== Given data ==
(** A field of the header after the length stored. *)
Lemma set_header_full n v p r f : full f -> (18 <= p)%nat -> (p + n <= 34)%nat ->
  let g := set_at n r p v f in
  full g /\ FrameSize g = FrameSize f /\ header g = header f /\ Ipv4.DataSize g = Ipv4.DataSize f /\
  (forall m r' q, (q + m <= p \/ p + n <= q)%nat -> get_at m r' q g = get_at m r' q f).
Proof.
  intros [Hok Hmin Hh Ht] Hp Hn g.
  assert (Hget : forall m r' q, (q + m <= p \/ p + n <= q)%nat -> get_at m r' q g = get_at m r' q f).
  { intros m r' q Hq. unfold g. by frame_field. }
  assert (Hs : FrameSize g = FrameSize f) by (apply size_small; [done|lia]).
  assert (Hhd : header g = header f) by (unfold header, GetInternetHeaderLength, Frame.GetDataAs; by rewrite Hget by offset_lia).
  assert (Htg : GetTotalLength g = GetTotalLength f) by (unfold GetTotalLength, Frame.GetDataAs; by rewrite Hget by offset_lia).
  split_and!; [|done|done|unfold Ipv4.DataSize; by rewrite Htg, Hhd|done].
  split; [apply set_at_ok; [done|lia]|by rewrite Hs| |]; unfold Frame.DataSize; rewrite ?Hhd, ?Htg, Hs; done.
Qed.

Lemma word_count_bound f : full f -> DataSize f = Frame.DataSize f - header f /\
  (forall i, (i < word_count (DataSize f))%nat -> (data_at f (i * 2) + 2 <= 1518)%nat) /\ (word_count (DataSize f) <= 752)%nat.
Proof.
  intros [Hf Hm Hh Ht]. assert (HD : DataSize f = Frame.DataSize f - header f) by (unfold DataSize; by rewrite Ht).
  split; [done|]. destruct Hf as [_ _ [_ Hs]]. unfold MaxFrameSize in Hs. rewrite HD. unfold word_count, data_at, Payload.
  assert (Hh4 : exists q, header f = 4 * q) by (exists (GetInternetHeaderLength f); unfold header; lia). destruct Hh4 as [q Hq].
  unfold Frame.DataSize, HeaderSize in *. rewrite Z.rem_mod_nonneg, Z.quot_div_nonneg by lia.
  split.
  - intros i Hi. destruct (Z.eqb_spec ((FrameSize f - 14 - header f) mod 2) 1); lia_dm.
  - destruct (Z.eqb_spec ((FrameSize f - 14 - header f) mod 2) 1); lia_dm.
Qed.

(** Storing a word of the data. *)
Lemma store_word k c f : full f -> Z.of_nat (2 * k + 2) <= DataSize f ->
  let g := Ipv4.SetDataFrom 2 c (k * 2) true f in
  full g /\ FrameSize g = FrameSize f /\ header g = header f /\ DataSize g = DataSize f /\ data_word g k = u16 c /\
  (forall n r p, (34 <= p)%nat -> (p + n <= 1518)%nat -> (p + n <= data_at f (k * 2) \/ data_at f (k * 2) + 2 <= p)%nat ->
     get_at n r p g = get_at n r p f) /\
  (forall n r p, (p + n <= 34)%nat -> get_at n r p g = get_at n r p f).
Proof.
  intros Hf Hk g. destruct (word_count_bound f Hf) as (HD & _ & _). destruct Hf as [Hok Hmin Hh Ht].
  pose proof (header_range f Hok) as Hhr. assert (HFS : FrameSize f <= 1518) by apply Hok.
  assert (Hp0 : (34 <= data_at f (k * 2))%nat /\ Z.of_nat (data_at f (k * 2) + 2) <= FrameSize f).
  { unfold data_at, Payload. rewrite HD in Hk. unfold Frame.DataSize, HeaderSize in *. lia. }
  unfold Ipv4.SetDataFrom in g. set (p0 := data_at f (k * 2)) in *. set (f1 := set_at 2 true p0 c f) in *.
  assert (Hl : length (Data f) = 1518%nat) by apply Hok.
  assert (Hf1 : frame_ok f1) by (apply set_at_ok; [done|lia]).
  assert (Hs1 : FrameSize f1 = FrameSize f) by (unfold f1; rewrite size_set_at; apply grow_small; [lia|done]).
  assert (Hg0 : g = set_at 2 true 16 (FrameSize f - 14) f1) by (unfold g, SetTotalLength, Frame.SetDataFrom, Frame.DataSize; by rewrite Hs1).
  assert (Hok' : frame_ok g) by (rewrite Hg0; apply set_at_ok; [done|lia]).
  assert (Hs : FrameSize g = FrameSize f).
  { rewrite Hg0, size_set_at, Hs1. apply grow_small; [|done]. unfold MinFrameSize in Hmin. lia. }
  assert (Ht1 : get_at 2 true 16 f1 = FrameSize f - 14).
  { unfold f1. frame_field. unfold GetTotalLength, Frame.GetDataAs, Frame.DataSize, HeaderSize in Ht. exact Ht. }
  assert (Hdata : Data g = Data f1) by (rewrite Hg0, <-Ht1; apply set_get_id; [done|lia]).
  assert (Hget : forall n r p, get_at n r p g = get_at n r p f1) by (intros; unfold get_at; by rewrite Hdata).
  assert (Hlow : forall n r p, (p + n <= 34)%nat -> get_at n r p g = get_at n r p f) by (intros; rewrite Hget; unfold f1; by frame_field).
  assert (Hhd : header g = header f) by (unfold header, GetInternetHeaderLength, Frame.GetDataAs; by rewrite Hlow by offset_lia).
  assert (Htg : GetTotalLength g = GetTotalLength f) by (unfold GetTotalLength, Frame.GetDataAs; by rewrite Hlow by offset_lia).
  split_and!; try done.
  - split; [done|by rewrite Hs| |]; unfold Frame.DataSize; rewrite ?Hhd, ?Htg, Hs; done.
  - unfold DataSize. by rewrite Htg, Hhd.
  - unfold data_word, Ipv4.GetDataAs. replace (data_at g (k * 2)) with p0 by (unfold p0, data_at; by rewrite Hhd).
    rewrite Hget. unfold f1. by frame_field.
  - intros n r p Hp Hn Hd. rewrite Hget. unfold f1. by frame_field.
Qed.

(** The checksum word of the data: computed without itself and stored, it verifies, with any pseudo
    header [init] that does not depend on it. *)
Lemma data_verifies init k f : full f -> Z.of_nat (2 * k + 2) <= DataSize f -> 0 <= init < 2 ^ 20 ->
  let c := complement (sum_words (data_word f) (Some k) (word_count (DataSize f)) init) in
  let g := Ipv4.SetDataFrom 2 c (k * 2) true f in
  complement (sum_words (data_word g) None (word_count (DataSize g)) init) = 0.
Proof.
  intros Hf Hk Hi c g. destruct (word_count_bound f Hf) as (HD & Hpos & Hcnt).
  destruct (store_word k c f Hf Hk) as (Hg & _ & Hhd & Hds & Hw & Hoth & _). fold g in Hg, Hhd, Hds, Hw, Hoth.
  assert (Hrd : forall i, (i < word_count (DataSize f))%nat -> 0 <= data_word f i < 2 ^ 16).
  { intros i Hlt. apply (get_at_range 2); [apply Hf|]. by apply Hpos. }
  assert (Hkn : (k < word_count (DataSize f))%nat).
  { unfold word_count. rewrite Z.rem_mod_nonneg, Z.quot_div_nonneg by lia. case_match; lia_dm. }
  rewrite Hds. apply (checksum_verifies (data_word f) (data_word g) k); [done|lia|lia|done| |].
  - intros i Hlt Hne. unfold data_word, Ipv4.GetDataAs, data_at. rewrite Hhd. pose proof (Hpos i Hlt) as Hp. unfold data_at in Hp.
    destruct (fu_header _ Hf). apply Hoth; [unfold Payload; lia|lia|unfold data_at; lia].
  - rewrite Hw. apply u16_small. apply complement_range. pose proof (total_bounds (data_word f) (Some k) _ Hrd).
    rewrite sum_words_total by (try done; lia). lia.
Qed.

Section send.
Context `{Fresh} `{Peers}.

==

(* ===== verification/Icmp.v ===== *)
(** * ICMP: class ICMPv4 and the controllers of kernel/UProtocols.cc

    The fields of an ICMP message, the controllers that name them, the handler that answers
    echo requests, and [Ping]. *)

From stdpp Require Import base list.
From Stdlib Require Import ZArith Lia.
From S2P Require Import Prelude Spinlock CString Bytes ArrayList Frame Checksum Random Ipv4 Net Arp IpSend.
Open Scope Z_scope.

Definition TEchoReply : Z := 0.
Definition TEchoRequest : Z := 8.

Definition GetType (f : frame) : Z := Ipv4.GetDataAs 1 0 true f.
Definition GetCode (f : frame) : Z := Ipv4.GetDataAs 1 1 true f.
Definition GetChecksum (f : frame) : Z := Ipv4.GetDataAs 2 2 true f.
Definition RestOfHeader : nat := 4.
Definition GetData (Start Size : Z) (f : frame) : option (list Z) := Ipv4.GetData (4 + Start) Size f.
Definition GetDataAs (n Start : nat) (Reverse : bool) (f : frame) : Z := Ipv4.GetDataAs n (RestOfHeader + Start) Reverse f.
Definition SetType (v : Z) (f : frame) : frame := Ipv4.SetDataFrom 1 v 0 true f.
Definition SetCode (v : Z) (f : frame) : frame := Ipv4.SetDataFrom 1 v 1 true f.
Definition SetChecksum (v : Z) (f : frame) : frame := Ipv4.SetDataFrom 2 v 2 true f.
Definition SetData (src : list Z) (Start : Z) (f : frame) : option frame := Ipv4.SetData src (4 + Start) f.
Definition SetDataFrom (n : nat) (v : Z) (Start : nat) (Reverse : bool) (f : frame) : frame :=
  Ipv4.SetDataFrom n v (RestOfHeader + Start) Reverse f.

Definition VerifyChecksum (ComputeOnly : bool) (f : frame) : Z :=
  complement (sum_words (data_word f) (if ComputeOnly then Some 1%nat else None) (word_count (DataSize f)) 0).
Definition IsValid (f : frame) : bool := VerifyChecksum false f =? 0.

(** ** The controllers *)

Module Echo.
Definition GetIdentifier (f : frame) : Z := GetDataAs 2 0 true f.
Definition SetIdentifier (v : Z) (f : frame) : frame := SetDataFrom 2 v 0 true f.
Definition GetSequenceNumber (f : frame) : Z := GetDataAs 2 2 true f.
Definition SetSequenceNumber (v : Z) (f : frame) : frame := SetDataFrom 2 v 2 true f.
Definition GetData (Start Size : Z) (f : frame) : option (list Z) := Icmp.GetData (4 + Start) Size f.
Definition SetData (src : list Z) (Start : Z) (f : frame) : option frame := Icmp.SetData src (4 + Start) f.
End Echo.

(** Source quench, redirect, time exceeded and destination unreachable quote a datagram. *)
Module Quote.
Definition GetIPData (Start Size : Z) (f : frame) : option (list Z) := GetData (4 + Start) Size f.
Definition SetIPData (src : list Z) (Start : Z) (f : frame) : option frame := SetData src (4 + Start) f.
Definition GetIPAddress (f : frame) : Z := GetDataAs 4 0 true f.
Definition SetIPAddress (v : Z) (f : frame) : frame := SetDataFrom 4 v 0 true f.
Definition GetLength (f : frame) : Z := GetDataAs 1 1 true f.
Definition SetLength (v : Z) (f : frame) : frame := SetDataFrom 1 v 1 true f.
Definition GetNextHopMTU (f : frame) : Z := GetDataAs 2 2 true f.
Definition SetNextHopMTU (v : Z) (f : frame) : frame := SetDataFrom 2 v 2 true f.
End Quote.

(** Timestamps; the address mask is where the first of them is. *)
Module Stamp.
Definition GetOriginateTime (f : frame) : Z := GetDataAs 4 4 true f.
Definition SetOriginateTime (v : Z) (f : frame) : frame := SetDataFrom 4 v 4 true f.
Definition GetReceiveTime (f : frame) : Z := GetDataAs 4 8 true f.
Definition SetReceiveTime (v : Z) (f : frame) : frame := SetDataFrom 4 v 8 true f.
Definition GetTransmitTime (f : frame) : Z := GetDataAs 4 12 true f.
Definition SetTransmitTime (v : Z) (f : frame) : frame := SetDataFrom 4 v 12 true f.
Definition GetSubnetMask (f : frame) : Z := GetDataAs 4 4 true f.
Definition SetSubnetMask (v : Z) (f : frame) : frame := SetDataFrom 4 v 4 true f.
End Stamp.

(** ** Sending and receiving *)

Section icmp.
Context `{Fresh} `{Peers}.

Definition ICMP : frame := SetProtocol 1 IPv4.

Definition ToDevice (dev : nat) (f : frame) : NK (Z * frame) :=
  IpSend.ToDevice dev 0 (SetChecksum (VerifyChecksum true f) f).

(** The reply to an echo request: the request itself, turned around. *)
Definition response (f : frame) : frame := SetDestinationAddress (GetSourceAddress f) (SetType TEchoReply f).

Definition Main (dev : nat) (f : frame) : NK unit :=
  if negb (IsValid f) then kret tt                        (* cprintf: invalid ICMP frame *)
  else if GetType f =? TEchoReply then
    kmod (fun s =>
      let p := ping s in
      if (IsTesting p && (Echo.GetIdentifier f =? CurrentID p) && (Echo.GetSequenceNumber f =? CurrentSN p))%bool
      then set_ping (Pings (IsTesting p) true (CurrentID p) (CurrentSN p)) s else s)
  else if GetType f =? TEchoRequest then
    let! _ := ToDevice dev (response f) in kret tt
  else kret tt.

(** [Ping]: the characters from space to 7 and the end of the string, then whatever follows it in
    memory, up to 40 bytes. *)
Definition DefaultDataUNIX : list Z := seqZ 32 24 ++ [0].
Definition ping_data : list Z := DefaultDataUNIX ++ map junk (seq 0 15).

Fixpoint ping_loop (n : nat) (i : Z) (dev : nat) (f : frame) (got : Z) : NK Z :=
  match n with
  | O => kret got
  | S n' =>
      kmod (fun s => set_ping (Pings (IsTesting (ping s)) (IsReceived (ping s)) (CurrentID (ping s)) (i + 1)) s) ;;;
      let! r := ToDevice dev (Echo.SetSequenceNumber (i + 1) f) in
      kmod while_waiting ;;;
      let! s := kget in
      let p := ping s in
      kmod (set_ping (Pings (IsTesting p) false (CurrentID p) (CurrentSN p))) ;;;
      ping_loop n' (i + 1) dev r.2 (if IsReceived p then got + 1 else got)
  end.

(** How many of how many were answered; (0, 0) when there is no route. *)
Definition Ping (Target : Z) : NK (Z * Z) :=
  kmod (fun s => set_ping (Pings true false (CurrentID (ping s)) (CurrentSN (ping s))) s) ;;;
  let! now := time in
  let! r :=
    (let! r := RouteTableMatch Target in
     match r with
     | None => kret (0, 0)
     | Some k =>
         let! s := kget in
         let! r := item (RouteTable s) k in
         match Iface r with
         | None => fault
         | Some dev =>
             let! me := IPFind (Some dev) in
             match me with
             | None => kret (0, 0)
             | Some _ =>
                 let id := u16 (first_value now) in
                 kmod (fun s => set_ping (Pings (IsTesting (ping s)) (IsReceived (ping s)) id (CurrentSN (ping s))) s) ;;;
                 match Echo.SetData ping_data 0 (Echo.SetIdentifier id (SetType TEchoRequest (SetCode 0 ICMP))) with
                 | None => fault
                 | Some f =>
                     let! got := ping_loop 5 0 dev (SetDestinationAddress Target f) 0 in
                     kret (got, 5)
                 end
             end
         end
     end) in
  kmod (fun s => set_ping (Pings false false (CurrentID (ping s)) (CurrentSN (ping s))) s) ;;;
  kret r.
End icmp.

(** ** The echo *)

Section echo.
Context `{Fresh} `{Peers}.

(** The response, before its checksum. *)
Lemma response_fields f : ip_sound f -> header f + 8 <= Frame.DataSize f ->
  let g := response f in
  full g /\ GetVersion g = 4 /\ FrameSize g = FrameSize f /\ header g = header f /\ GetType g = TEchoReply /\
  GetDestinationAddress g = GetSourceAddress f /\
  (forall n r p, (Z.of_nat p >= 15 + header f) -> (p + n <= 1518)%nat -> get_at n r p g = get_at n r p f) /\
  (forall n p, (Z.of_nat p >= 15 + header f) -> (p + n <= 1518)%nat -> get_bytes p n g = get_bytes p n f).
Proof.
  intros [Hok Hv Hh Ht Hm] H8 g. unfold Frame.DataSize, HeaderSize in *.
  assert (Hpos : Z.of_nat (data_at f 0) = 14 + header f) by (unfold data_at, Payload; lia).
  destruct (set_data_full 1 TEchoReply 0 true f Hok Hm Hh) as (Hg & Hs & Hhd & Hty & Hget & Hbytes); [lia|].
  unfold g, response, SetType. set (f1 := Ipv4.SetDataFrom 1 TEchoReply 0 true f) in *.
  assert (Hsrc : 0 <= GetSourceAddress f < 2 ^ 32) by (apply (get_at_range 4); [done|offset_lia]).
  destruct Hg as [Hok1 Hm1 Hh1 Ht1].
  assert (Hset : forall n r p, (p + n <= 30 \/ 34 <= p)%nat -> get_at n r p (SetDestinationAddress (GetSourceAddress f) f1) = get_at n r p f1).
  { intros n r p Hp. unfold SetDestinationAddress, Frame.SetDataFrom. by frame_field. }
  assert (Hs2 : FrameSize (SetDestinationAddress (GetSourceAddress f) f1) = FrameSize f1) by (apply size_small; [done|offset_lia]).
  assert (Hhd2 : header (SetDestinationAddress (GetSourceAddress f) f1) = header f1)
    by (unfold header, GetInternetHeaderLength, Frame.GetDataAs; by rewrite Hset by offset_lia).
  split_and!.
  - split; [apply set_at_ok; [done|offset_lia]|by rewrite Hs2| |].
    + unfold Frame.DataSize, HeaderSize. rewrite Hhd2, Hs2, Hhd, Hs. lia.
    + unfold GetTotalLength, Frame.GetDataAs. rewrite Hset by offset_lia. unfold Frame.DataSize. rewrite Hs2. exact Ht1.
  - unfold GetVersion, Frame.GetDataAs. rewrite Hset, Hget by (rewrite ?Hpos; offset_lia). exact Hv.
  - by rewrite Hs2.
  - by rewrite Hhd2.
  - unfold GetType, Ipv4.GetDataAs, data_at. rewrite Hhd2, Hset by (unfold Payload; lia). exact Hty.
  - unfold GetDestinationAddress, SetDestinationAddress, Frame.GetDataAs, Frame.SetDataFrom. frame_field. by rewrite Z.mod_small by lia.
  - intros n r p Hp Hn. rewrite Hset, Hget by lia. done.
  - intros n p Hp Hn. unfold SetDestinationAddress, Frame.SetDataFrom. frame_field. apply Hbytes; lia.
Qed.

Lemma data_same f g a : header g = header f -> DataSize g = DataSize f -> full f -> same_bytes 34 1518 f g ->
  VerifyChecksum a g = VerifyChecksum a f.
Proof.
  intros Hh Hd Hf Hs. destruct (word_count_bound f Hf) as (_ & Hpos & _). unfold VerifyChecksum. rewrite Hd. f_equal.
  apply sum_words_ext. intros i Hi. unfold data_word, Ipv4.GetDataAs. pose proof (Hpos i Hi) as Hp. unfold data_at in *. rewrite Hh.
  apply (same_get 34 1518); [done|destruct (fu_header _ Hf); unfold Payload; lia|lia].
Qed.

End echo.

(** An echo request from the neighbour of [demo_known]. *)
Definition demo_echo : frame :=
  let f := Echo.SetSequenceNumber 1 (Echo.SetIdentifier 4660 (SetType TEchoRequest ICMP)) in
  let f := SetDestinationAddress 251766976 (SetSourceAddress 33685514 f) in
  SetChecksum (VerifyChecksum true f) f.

...

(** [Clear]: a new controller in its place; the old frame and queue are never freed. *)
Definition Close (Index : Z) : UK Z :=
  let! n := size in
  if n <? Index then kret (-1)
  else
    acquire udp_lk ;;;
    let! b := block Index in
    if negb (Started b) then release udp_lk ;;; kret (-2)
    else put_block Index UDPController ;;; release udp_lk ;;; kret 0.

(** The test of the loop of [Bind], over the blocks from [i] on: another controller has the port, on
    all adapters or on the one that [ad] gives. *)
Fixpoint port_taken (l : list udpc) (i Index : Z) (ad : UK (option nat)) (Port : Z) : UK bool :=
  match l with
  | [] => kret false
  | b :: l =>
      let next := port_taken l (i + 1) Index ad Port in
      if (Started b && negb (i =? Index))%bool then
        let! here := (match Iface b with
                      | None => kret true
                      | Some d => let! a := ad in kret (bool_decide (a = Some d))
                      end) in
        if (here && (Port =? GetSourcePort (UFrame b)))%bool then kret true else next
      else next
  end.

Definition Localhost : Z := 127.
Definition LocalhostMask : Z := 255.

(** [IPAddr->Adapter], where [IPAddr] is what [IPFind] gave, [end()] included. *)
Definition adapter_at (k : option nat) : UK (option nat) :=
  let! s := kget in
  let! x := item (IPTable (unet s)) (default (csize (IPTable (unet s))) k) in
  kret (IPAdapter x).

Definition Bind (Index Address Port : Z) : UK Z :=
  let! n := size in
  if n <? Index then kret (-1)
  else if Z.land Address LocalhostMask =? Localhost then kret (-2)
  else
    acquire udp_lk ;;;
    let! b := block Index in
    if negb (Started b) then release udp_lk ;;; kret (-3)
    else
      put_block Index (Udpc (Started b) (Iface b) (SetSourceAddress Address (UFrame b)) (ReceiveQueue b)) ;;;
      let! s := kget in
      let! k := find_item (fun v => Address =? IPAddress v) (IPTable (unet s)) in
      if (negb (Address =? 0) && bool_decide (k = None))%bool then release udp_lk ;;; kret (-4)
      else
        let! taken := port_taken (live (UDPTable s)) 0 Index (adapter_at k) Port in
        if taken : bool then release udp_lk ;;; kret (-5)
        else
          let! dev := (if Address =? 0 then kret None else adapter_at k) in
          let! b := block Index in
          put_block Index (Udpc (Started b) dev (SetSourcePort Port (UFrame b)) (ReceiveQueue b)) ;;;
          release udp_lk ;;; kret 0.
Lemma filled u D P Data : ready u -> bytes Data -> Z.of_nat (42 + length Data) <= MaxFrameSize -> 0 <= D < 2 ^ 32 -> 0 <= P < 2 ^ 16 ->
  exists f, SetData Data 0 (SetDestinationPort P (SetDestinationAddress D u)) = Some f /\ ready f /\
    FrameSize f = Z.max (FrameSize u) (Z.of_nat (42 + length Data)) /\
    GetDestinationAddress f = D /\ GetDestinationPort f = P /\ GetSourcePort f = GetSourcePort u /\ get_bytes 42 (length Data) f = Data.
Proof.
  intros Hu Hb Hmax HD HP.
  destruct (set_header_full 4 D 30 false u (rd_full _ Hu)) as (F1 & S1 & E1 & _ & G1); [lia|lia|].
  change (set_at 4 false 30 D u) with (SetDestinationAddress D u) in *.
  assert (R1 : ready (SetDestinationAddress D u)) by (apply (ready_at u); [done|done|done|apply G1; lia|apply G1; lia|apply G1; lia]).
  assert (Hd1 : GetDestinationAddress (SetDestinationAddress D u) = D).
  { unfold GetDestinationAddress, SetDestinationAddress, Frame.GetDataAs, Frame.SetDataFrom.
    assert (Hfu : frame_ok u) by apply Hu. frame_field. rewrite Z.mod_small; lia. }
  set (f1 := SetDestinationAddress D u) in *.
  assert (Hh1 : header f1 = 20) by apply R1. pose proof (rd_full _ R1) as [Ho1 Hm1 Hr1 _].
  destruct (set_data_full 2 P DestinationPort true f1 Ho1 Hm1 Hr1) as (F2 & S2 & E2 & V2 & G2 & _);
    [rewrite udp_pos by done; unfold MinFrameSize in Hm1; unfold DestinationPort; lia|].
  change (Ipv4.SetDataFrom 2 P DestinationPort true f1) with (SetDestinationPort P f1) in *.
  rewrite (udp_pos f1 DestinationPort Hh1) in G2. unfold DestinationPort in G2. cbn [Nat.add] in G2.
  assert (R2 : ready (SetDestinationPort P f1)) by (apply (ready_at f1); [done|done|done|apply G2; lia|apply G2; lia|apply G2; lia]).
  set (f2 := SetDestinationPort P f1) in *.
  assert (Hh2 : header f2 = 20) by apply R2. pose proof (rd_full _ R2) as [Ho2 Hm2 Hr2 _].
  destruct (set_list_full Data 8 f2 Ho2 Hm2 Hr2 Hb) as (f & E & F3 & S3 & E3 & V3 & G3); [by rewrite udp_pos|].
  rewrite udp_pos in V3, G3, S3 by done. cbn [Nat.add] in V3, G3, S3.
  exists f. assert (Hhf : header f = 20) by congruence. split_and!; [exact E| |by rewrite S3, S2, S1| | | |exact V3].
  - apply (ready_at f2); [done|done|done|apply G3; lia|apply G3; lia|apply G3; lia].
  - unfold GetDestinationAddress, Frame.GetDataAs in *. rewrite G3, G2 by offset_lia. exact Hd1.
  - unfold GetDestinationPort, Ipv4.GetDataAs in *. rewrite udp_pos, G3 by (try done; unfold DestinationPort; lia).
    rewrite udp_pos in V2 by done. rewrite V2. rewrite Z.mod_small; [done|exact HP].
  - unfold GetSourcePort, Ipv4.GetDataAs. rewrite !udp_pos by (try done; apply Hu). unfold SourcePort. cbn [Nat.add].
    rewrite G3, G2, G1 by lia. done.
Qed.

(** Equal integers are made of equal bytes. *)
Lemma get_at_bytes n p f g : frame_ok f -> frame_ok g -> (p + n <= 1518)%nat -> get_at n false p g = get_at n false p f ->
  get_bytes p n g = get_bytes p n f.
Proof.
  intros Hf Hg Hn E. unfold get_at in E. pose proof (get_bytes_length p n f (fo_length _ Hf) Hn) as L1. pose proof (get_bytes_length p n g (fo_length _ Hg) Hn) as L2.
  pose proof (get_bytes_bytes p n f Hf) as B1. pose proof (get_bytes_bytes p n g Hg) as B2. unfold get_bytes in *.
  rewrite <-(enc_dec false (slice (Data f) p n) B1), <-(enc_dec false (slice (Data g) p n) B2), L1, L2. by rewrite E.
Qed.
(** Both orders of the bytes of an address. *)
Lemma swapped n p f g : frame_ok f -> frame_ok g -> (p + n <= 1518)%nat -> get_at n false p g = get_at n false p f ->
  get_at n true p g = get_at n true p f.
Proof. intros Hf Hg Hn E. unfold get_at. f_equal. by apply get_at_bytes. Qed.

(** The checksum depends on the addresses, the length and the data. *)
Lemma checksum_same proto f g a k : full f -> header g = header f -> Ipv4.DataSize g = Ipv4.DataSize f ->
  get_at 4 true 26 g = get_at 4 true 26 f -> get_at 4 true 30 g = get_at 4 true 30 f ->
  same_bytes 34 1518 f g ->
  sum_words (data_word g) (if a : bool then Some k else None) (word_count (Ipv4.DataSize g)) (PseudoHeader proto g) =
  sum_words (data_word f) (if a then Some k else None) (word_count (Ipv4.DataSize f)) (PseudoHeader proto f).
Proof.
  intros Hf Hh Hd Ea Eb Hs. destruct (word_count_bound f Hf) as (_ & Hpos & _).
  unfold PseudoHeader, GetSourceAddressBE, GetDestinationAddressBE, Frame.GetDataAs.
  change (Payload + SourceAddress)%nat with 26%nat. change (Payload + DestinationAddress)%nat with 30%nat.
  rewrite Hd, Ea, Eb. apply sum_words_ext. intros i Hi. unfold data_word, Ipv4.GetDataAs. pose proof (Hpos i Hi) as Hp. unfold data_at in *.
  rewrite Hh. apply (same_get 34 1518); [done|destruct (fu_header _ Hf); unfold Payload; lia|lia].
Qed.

== Work instruction ==
Take the lines above from the one containing "Definition RestOfHeader : nat := 4." to the one containing "Definition SetDataFrom (n" and retype them exactly, both ends included, with nothing added.

== Problem solution ==
Definition RestOfHeader : nat := 4.
Definition GetData (Start Size : Z) (f : frame) : option (list Z) := Ipv4.GetData (4 + Start) Size f.
Definition GetDataAs (n Start : nat) (Reverse : bool) (f : frame) : Z := Ipv4.GetDataAs n (RestOfHeader + Start) Reverse f.
Definition SetType (v : Z) (f : frame) : frame := Ipv4.SetDataFrom 1 v 0 true f.
Definition SetCode (v : Z) (f : frame) : frame := Ipv4.SetDataFrom 1 v 1 true f.
Definition SetChecksum (v : Z) (f : frame) : frame := Ipv4.SetDataFrom 2 v 2 true f.
Definition SetData (src : list Z) (Start : Z) (f : frame) : option frame := Ipv4.SetData src (4 + Start) f.
Definition SetDataFrom (n : nat) (v : Z) (Start : nat) (Reverse : bool) (f : frame) : frame :=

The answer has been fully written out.